## [ABOUT THIS EXERCISE]
Copy each line of the records that holds the string "TypeError".

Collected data
(** * North Indian chart layout: a model of
      [src/frontend/app/components/NorthIndianChart.tsx]

    The component is a function of its two props, [data] (the chart payload,
    typed [any], in practice the parsed JSON reply of the calculation
    service) and [ascendantSign] (a string).  It is embedded here as a
    function into an error monad whose only failure is the [TypeError] that
    JavaScript raises on a property read of [null]/[undefined] or a call of
    something that is not a function.  The fixed background geometry (the
    [rect] and the six [line] elements) carries no data and is left out.

    The file also models the helpers of [components/ui/api.ts] and the state
    and handlers of the page [app/page.tsx] that hosts the chart, by explicit
    state passing: a handler maps the state of the render it was created in
    to the state it leaves, the request it issues and the rest of its body,
    which runs when the response arrives.  The markup of the page, the
    debounce timer of the city search and the formatting of the dashboard
    cards are left out. *)

From Stdlib Require Import ZArith Floats.
From stdpp Require Import base option list gmap strings pretty.

Local Open Scope Z_scope.

(** ** The JavaScript fragment the component runs on *)

Module JS.

(** A computation either completes or throws. *)
Inductive result (A : Type) : Type :=
| Ok (a : A)
| TypeError.
Global Arguments Ok {A} a.
Global Arguments TypeError {A}.

Global Instance result_ret : MRet result := fun _ a => Ok a.
Global Instance result_bind : MBind result := fun _ _ k m =>
  match m with
  | Ok a => k a
  | TypeError => TypeError
  end.

(** Values of the payload: what [JSON.parse] can produce.  A number is an
    IEEE double; an object is a finite map from keys to values; a string is
    a sequence of characters, each standing for one UTF-16 code unit. *)
#[warnings="-register-all"] Inductive json : Type :=
| JNull
| JBool (b : bool)
| JNum (f : float)
| JStr (s : string)
| JArr (l : list json)
| JObj (m : gmap string json).

(** [ToBoolean] on a payload value. *)
Definition truthy (v : json) : bool :=
  match v with
  | JNull => false
  | JBool b => b
  | JNum f => negb (PrimFloat.eqb f 0 || PrimFloat.is_nan f)
  | JStr s => negb (String.eqb s "")
  | JArr _ | JObj _ => true
  end.

(** [v[k]] / [v.k] for the keys the component reads ([house_N], [planets],
    [name]).  None of them is an array index or a member of a built-in
    prototype, so the read yields an own property of an object and
    [undefined] ([None]) on every other value, except that reading from
    [null] throws. *)
Definition get (v : json) (k : string) : result (option json) :=
  match v with
  | JNull => TypeError
  | JObj m => Ok (m !! k)
  | _ => Ok None
  end.

(** [s.substring(a, b)]: both indices are clamped to [0, length] and
    swapped when out of order. *)
Definition substring (s : string) (a b : Z) : string :=
  let len := Z.of_nat (String.length s) in
  let a' := Z.min (Z.max a 0) len in
  let b' := Z.min (Z.max b 0) len in
  let lo := Z.min a' b' in
  let hi := Z.max a' b' in
  String.substring (Z.to_nat lo) (Z.to_nat (hi - lo)) s.

(** The outcome of integer arithmetic: an integer (exactly representable,
    all quantities here being tiny) or [NaN]. *)
Inductive number : Type :=
| Finite (n : Z)
| NaN.

(** What a read of an object literal whose own properties are numbers can
    give: [undefined], an own number, or a member inherited from
    [Object.prototype] (a built-in function, or for [__proto__] the
    prototype object itself). *)
Inductive value : Type :=
| VUndefined
| VNumber (n : Z)
| VObject (inherited : string).

(** The property names of [Object.prototype] (ECMA-262, with Annex B). *)
Definition Object_prototype : list string :=
  [ "constructor"; "hasOwnProperty"; "isPrototypeOf"; "propertyIsEnumerable";
    "toLocaleString"; "toString"; "valueOf"; "__proto__";
    "__defineGetter__"; "__defineSetter__";
    "__lookupGetter__"; "__lookupSetter__" ]%string.

(** [o[k]] on an object literal [o] with the own properties [own]: the own
    property if there is one, else what the prototype chain provides. *)
Definition lookup_literal (own : gmap string Z) (k : string) : value :=
  match own !! k with
  | Some n => VNumber n
  | None => if bool_decide (k ∈ Object_prototype) then VObject k else VUndefined
  end.

(** [v || d] for a numeric default [d]. *)
Definition or_default (v : value) (d : Z) : value :=
  match v with
  | VUndefined => VNumber d
  | VNumber n => if n =? 0 then VNumber d else VNumber n
  | VObject k => VObject k
  end.

End JS.
Import JS.

(** ** Module-level tables of the component *)

Record point : Type := Point { pos_x : Z; pos_y : Z }.

Global Instance point_eq_dec : EqDecision point.
Proof. solve_decision. Defined.

(** Sign name to ordinal (Aries = 1, ...). *)
Definition SIGN_MAP : gmap string Z :=
  list_to_map
    [ ("Aries", 1); ("Taurus", 2); ("Gemini", 3); ("Cancer", 4);
      ("Leo", 5); ("Virgo", 6); ("Libra", 7); ("Scorpio", 8);
      ("Sagittarius", 9); ("Capricorn", 10); ("Aquarius", 11);
      ("Pisces", 12) ]%string.

(** Centre points for the planet text of each house, H1 first. *)
Definition HOUSE_CENTERS : list point :=
  [ Point 50 20; Point 20 10; Point 10 20; Point 25 50;
    Point 10 80; Point 20 90; Point 50 80; Point 80 90;
    Point 90 80; Point 75 50; Point 90 20; Point 80 10 ].

(** The ten entries of the table [SIGN_POSITIONS], which the component
    declares and never reads. *)
Definition SIGN_POSITIONS : list (point * string) :=
  [ (Point 50 45, "middle"); (Point 45 5, "start"); (Point 5 45, "start");
    (Point 50 55, "middle"); (Point 5 55, "start"); (Point 45 95, "start");
    (Point 50 65, "middle"); (Point 55 95, "end"); (Point 95 55, "end");
    (Point 50 45, "middle") ]%string.

(** The twelve sign-number [text] elements are written out one by one in the
    markup; this is the list of their [x], [y] attributes with the house
    index each passes to [getSignNum], in document order. *)
Definition SIGN_LABELS : list (point * Z) :=
  [ (Point 50 42, 0); (Point 15 8, 1); (Point 5 18, 2); (Point 40 52, 3);
    (Point 5 85, 4); (Point 15 95, 5); (Point 50 60, 6); (Point 85 95, 7);
    (Point 95 85, 8); (Point 60 52, 9); (Point 95 18, 10); (Point 85 8, 11) ].

(** ** The component *)

(** [const ascNum = SIGN_MAP[ascendantSign] || 1] *)
Definition ascNum (ascendantSign : string) : value :=
  or_default (lookup_literal SIGN_MAP ascendantSign) 1.

(** [((ascNum + houseIdx - 1) % 12) + 1].  [%] truncates towards zero
    ([Z.rem]).  When [ascNum] is not a number, [+] concatenates its string
    form (the source text of a function, or "[object Object]") with
    [houseIdx]; [- 1] converts that text to a number, which gives [NaN], and
    [%] and [+ 1] keep [NaN].  [undefined + houseIdx] is [NaN] at once. *)
Definition getSignNum (ascNum : value) (houseIdx : Z) : number :=
  match ascNum with
  | VNumber a => Finite (Z.rem (a + houseIdx - 1) 12 + 1)
  | VObject _ => NaN
  | VUndefined => NaN
  end.

(** One [tspan] of a house: its React key, its [x] and [dy] attributes and
    its text. *)
Record tspan : Type := Tspan {
  tspan_key : string;
  tspan_x : Z;
  tspan_dy : Z;
  tspan_text : string
}.

(** [`house_${houseIndex + 1}`] *)
Definition houseKey (houseIndex : nat) : string :=
  "house_" +:+ pretty (houseIndex + 1)%nat.

(** The callback of [houseData.planets.map]: the element [p] and its index
    [i] give one [tspan]. *)
Definition planetSpan (houseIndex : nat) (p : json) (i : nat) : result tspan :=
  name ← get p "name";
  match HOUSE_CENTERS !! houseIndex with
  | None => TypeError
  | Some c =>
      match name with
      | Some (JStr s) =>
          Ok (Tspan s (pos_x c) (if (i =? 0)%nat then 0 else 12)
                    (substring s 0 2))
      | _ => TypeError
      end
  end.

(** [Array.prototype.map] with the [(element, index)] callback, from
    index [i] on. *)
Fixpoint mapFrom {A : Type} (f : json → nat → result A) (i : nat)
    (l : list json) : result (list A) :=
  match l with
  | [] => Ok []
  | p :: l' =>
      t ← f p i;
      ts ← mapFrom f (S i) l';
      Ok (t :: ts)
  end.

(** [v.map(f)]: only an array has [map]. *)
Definition array_map {A : Type} (v : json) (f : json → nat → result A)
    : result (list A) :=
  match v with
  | JArr l => mapFrom f 0 l
  | _ => TypeError
  end.

(** [renderPlanets(houseIndex)].  [None] is the [null] returned by
    [if (!houseData || !houseData.planets) return null]; [||] reads
    [houseData.planets] only when [houseData] is truthy. *)
Definition renderPlanets (data : json) (houseIndex : nat)
    : result (option (list tspan)) :=
  houseData ← get data (houseKey houseIndex);
  match houseData with
  | None => Ok None
  | Some hd =>
      if negb (truthy hd) then Ok None
      else
        planets ← get hd "planets";
        match planets with
        | None => Ok None
        | Some pl =>
            if negb (truthy pl) then Ok None
            else
              spans ← array_map pl (planetSpan houseIndex);
              Ok (Some spans)
        end
  end.

(** One [text] element of the house layer: its key, its position and the
    children [renderPlanets] gave. *)
Record house_text : Type := HouseText {
  house_index : nat;
  house_pos : point;
  house_children : option (list tspan)
}.

(** One sign-number [text] element. *)
Record sign_text : Type := SignText {
  sign_pos : point;
  sign_num : number
}.

(** What the component draws over the grid. *)
Record chart : Type := Chart {
  houses : list house_text;
  signs : list sign_text
}.

(** [HOUSE_CENTERS.map((pos, i) => <text ...>{renderPlanets(i)}</text>)],
    from index [i] on. *)
Fixpoint houseLayer (data : json) (i : nat) (centers : list point)
    : result (list house_text) :=
  match centers with
  | [] => Ok []
  | pos :: rest =>
      children ← renderPlanets data i;
      texts ← houseLayer data (S i) rest;
      Ok (HouseText i pos children :: texts)
  end.

(** [NorthIndianChart({ data, ascendantSign })] *)
Definition NorthIndianChart (data : json) (ascendantSign : string)
    : result chart :=
  let ascNum := ascNum ascendantSign in
  texts ← houseLayer data 0 HOUSE_CENTERS;
  Ok (Chart texts
        ((λ '(pos, houseIdx), SignText pos (getSignNum ascNum houseIdx))
           <$> SIGN_LABELS)).

(** ** Derived views used to state the properties *)

(** The vertical offsets of a run of [tspan]s relative to the [y] of their
    [text] element.  In SVG [dy] is relative: it moves the current text
    position from where the previous [tspan] left it (a renderer applies it
    at the first glyph of the run), so the offset of a label is [acc] plus
    the sum of the [dy] up to and including its own. *)
Fixpoint offsets (acc : Z) (spans : list tspan) : list Z :=
  match spans with
  | [] => []
  | t :: rest => (acc + tspan_dy t) :: offsets (acc + tspan_dy t) rest
  end.

(** Where each label of a house ends up: the [x] it sets, and the [y] of the
    enclosing [text] element plus its offset. *)
Definition label_positions (anchor : point) (spans : list tspan) : list point :=
  zip_with Point (tspan_x <$> spans) ((λ o, pos_y anchor + o) <$> offsets 0 spans).

(** The planet labels of a house: none for [null]. *)
Definition labels_of (children : option (list tspan)) : list tspan :=
  default [] children.

(** All planet labels of a chart, house by house. *)
Definition planet_labels (c : chart) : list tspan :=
  houses c ≫= (λ h, labels_of (house_children h)).

(** A payload value that is a planet entry with the given name. *)
Definition planet (name : string) : json := JObj {[ "name" := JStr name ]}.

(** [p] is an object whose [name] is the string [name]; it may have any
    other fields. *)
Definition planet_named (p : json) (name : string) : Prop :=
  ∃ m, p = JObj m ∧ m !! "name" = Some (JStr name).

(** The house entry [data[houseKey]] carries the planet list [ps]. *)
Definition house_has (data : json) (houseIndex : nat) (ps : list json) : Prop :=
  ∃ m e, data = JObj m ∧ m !! houseKey houseIndex = Some (JObj e)
         ∧ e !! "planets" = Some (JArr ps).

## [EXERCISE ANSWER]
    function into an error monad whose only failure is the [TypeError] that
| TypeError.
Global Arguments TypeError {A}.
  | TypeError => TypeError
  | JNull => TypeError
  | None => TypeError
      | _ => TypeError
  | _ => TypeError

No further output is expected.